As noted, the PVP rules were mandated under the Dodd-Frank legislation. At the time the rules were being finalized, there was a recognition by Congress that the existing disclosure requirements, which focused on SCT compensation, failed to demonstrate shareholder alignment of compensation and performance and that such disclosure could help mitigate excessive risk taking by executives.

The most revolutionary aspect of the PVP rules was the definition of CAP, which provides for updates to the grant date values of equity incentives included in the SCT for actual stock price and the performance factor of performance-based equity awards. The PVP disclosure of CAP and the related performance data were intended to approximate an RP analysis but fell short in one major way: they do not provide comparisons of both pay and performance on a relative basis. This relative comparison of pay and performance is what provides investors with context for the quantum of pay and is critical to reaching meaningful conclusions about the pay for performance relationship.

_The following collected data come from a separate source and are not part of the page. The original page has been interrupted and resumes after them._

Lemma reads_inv {X} self said synced issued ks key role debt gs (e : access X) K x self' : reads e = true ->
  allowed key role debt e K -> serve self e = Some (x, self') -> inv self said synced issued ks (mkGhost key role debt :: gs) ->
  exists ks' role', K x role' None /\ inv self' said synced issued ks' (mkGhost key role' None :: gs).
Proof.
  intros He Ha Hs H. destruct e; try discriminate He; cbn in Ha, Hs.
  - destruct Ha as (-> & -> & -> & Ht & Hf). simplify_eq. case_bool_decide as Hd; exists ks; eexists; (split; [done|]); [|done].
    eapply inv_role; [| | | |exact H]; [done|done|by intros y Hy|]. intros _. by apply (inv_hosts _ _ _ _ _ _ H).
  - destruct Ha as (-> & -> & -> & Ht & Hf). simplify_eq. case_bool_decide as Hd; exists ks; eexists; (split; [done|]); [|done].
    eapply inv_role; [| | | |exact H]; [done|done|by intros y Hy|]. intros _. by apply (inv_hosts _ _ _ _ _ _ H).
  - destruct Ha as (-> & -> & -> & HK). injection Hs as Hs. destruct x as [p owner]. destruct (HK p) as [Ht Hf].
    destruct (create_inv _ _ _ _ _ _ _ _ _ _ Hs H) as [ks' H']. exists ks'. destruct owner; eauto.
  - destruct Ha as (-> & Ha). apply bind_Some in Hs as (ap & Hap & Hs). simplify_eq. exists ks.
    destruct Ha as [[-> HK]|[-> HK]]; eexists; (split; [by apply HK|]); [|done].
    eapply inv_role; [| | | |exact H]; [done|done|by intros y Hy|]. intros Hk. split; [done|]. by exists ap.
  - destruct Ha as (-> & HKd & Ha). apply bind_Some in Hs as (ap & Hap & Hs). injection Hs as <- <-. exists ks.
    assert (Hrole : role = Woken pending \/ (exists n, role = Listening pending n)) by naive_solver.
    pose proof (read_inv _ _ _ _ _ _ _ _ _ _ Hap Hrole H) as Hread. destruct (decision ap) as [d|]; [by eexists|].
    destruct Hread as (n & -> & H'). destruct Ha as [?|(m & [= <-] & HK)]; [done|]. by eexists.
  - destruct Ha as (-> & -> & HK). apply bind_Some in Hs as (ap & Hap & Hs). case_decide as Hn; [|done]. simplify_eq. exists ks.
    eexists. split; [exact HK|]. by eapply wake_inv.
Qed.

(** An access that the protocol allows keeps the invariant, whatever it is answered. *)
Lemma access_inv {X} self said synced issued ks key role debt gs (e : access X) K x self' :
  allowed key role debt e K -> answered self e x self' -> inv self said synced issued ks (mkGhost key role debt :: gs) ->
  exists ks' role' debt', K x role' debt' /\ inv self' (said ++ heard e x) synced issued ks' (mkGhost key role' debt' :: gs).
Proof.
  intros Ha [Hs|[He ->]] H; [|destruct (external_inv _ _ _ _ _ _ _ _ _ _ _ x He Ha H) as (r & ? & ?); by exists ks, r, None].
  destruct (reads e) eqn:Hre.
  { destruct (reads_inv _ _ _ _ _ _ _ _ _ _ _ _ _ Hre Ha Hs H) as (ks' & r & HK & H'). exists ks', r, None. split; [done|].
    destruct e; try discriminate Hre; cbn; by rewrite app_nil_r. }
  destruct e; try discriminate Hre; try discriminate Hs; cbn in Ha, Hs |- *; rewrite ?app_nil_r; exists ks.
  - destruct Ha as (-> & answer & -> & -> & HK). apply bind_Some in Hs as (ap & Hap & Hs). simplify_eq.
    eexists _, None. split; [done|]. by apply write_inv.
  - destruct Ha as (-> & d & -> & HK). apply bind_Some in Hs as (ap & Hap & Hs). simplify_eq.
    eexists _, None. split; [done|]. by apply notify_inv.
  - destruct Ha as (-> & p & d & -> & -> & HK). simplify_eq. eexists _, None. split; [done|].
    destruct H as [Hp Hc Hh]. rest_as_before; [by eapply pend_remove|by eapply calls_same; [| |exact Hc]].
  - destruct Ha as (-> & p & answer & -> & -> & Hv & HK). simplify_eq. eexists _, None. split; [done|].
    apply owner_hosts_inv; [set_solver|left; set_solver|done].
  - destruct Ha as (-> & p & answer & -> & -> & Hv & HK). simplify_eq. eexists _, None. split; [done|].
    apply owner_hosts_inv; [set_solver|left; set_solver|done].
  - destruct Ha as (-> & p & answer & -> & -> & Hv & HK). simplify_eq. eexists _, None. split; [done|].
    apply owner_hosts_inv; [set_solver|right; set_solver|done].
  - destruct Ha as (-> & p & answer & -> & -> & Hv & HK). simplify_eq. eexists _, None. split; [done|].
    apply owner_hosts_inv; [set_solver|right; set_solver|done].
  - destruct Ha as (-> & HK). simplify_eq. by eexists _, None.
  - destruct Ha as (-> & HK). injection Hs as Hs. exists role, x. split; [done|]. by eapply record_inv.
  - destruct Ha as (-> & HK). simplify_eq. eexists _, None. split; [done|]. destruct H as [Hp Hc Hh].
    rest_as_before; [by eapply pend_debt|by apply calls_cancel].
  - destruct Ha as (-> & -> & HK). simplify_eq. eexists _, None. split; [done|]. destruct H as [Hp Hc Hh].
    rest_as_before; [|by apply calls_register]. eapply pend_same; [| | |exact Hp]; [done|by intros y Hy|done].
  - destruct Ha as (-> & -> & HK). injection Hs as <- <-. eexists _, None. split; [done|]. destruct H as [Hp Hc Hh].
    rest_as_before. by apply calls_remove.
Qed.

Understandably, the SEC could not require the inclusion of peer CAP comparisons alongside the peers’ TSR data, as such compensation data is not available until the proxy filings of all the peers are made available publicly. But once filed, this data can be used in a similar fashion as RP to compare the percentile rank of the CAP data with relative TSR or any other appropriate financial measure to determine if pay outcomes are aligned with performance.

Pay Governance conducted an analysis of the most recent PVP disclosures covering the 2020-2023 performance period and found a statistically significant correlation between cumulative 4-year CAP and TSR. In addition, several companies studied also had shareholder-friendly pay outcomes (we generally define a shareholder-friendly outcome when TSR rank exceeds the CAP rank by more than 25 percentile points). Key findings shown below:

  • Correlation between TSR rank and CAP rank was 0.56
  • The percentage of companies that falls within ±25 percentile points (the green zone) was 64%
  • The percentage of companies that falls within the yellow zone (shareholder-friendly outcomes) was 18%

Comparing CAP and RP by Element

The following compares key elements of RP and CAP and is intended to provide the relative pros and cons of using these measures to assess shareholder-aligned CEO pay and performance.

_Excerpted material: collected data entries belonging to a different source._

Lemma progress_take ids edges done s ready indegree :
  progress ids edges done (s :: ready) [] indegree -> progress ids edges (done ++ [s]) ready (dependents edges s) indegree.
Proof.
  intros [Hd Hk Hc Hr Ho].
  assert (Hs : s ∉ done) by (apply NoDup_app in Hd as (_ & Hd & _); intros H; by apply (Hd s); [|left]).
  assert (Hcount : forall x, waiting edges (done ++ [s]) x + occurrences x (dependents edges s) = waiting edges done x + occurrences x []).
  { intros x. rewrite (waiting_done edges done s x Hs). cbn. lia. }
  split; try (rewrite <- app_assoc; done).
  - intros x. by rewrite Hc, Hcount.
  - intros x Hx. rewrite Hcount, <- app_assoc. by apply Hr.
  - intros before x after Heq d Hin. destruct after as [|a after _] using rev_ind.
    + apply app_inj_tail in Heq as [<- <-]. revert d Hin. apply waiting_zero.
      apply Forall_app in Hk as [_ [Hk _]%Forall_cons]. apply Nat.le_0_r. rewrite <- (proj1 (Hr s Hk)) by set_solver. lia.
    + rewrite app_comm_cons, app_assoc in Heq. apply app_inj_tail in Heq as [-> _]. by eapply Ho.
Qed.

Lemma progress_room ids edges done ready rest indegree :
  progress ids edges done ready rest indegree -> length done + length ready <= length ids.
Proof.
  intros [Hd Hk _ _ _]. rewrite <- length_app. apply submseteq_length, NoDup_submseteq; [done|].
  intros x Hx. by eapply Forall_forall in Hk.
Qed.

Lemma take_ready_done steps outgoing fuel done ready indegree :
  (forall d, default [] (outgoing !! d) = dependents (dependencies steps) d) ->
  progress (map step_id steps) (dependencies steps) done ready [] indegree -> length steps - length done < fuel ->
  exists done' indegree', take_ready fuel outgoing indegree ready (length done) = Done (length done') /\
    progress (map step_id steps) (dependencies steps) done' [] [] indegree'.
Proof.
  intros Hout. revert done ready indegree. induction fuel as [|fuel IH]; intros done ready indegree H Hf; [lia|].
  destruct ready as [|s ready]; cbn [take_ready]; [by exists done, indegree|].
  pose proof (progress_room _ _ _ _ _ _ H) as Hroom. cbn [length] in Hroom. rewrite length_map in Hroom.
  apply progress_take in H. apply release_progress in H as (indegree' & ready' & Hrel & H); [|apply dependents_known].
  rewrite Hout, Hrel. cbn [mbind run_bind].
  replace (length done + 1) with (length (done ++ [s])) by (rewrite length_app; done).
  apply (IH _ _ _ H). rewrite length_app. cbn [length]. lia.
Qed.

Lemma zero_keys_nodup (l : list (str * nat)) :
  NoDup l.*1 -> NoDup (omap (fun '(step, degree) => if degree =? 0 then Some step else None) l).
Proof.
  induction l as [|[x n] l IH]; cbn; [constructor|]. intros [Hx Hl]%NoDup_cons. destruct (n =? 0); [|auto].
  constructor; [|auto]. intros ([y m] & Hin & Hy)%list_elem_of_omap. destruct (m =? 0); [|done]. injection Hy as ->.
  apply Hx. by apply (list_elem_of_fmap_2 fst) in Hin.
Qed.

A typical RP methodology measures both pay and TSR performance on a relative basis (i.e., using percentile ranking). This normalizes the results and allows for more useful comparisons to peers. In addition, RP analyses may include other important metrics relevant to a company, allowing relative performance evaluations to be conducted across several performance metrics in addition to TSR.

Salary, bonuses, and annual incentives are the least contentious components of compensation in terms of how they should be measured. However, CAP does not annualize or make any adjustments for newly hired executives, which can result in distortions of annual cash compensation.

With RP, Pay Governance investigates each incumbent to present the truest picture of annual cash compensation. This often involves reading CD&A’s and 8-Ks to find salary rates or annualizing amounts based on hire dates.

CAP can overstate or understate compensation for a given year by including the change in value of grants made in years prior to the PVP performance measurement period . These prior year awards often include tranches of equity awarded 3 and 4 years prior to the commencement of the PVP measurement period. It is essential that when using this type of analysis to try to match the performance and pay (mostly stock grants) periods as much as possible. Indeed, based on Pay Governance’s analysis of 160 S&P 500 companies, the change in CAP was significantly affected by the change in value of the prior year awards (74% of the change in CAP from 2021 to 2022 and 58% of the change in CAP from 2020 to 2021) (What Shareholders Can Learn from the SEC’s New Pay Versus Performance Disclosure). The significant proportion attributable to prior year awards is due to the cumulative effect of the number of unvested shares remaining from grants made during these prior periods.

Another difference occurs as CAP stops tracking changes in the value of equity awards once they vest. This SEC requirement essentially assumes the executive sells all the shares immediately upon vesting, which is often not the case. The SEC notes that once vesting occurs, the executive’s decision to retain or sell the shares is an investment decision, and any change in stock price thereafter is unrelated to compensation. In high volatility markets, this valuation approach could differ significantly from other methods, such as valuing at the end of the performance period as does RP.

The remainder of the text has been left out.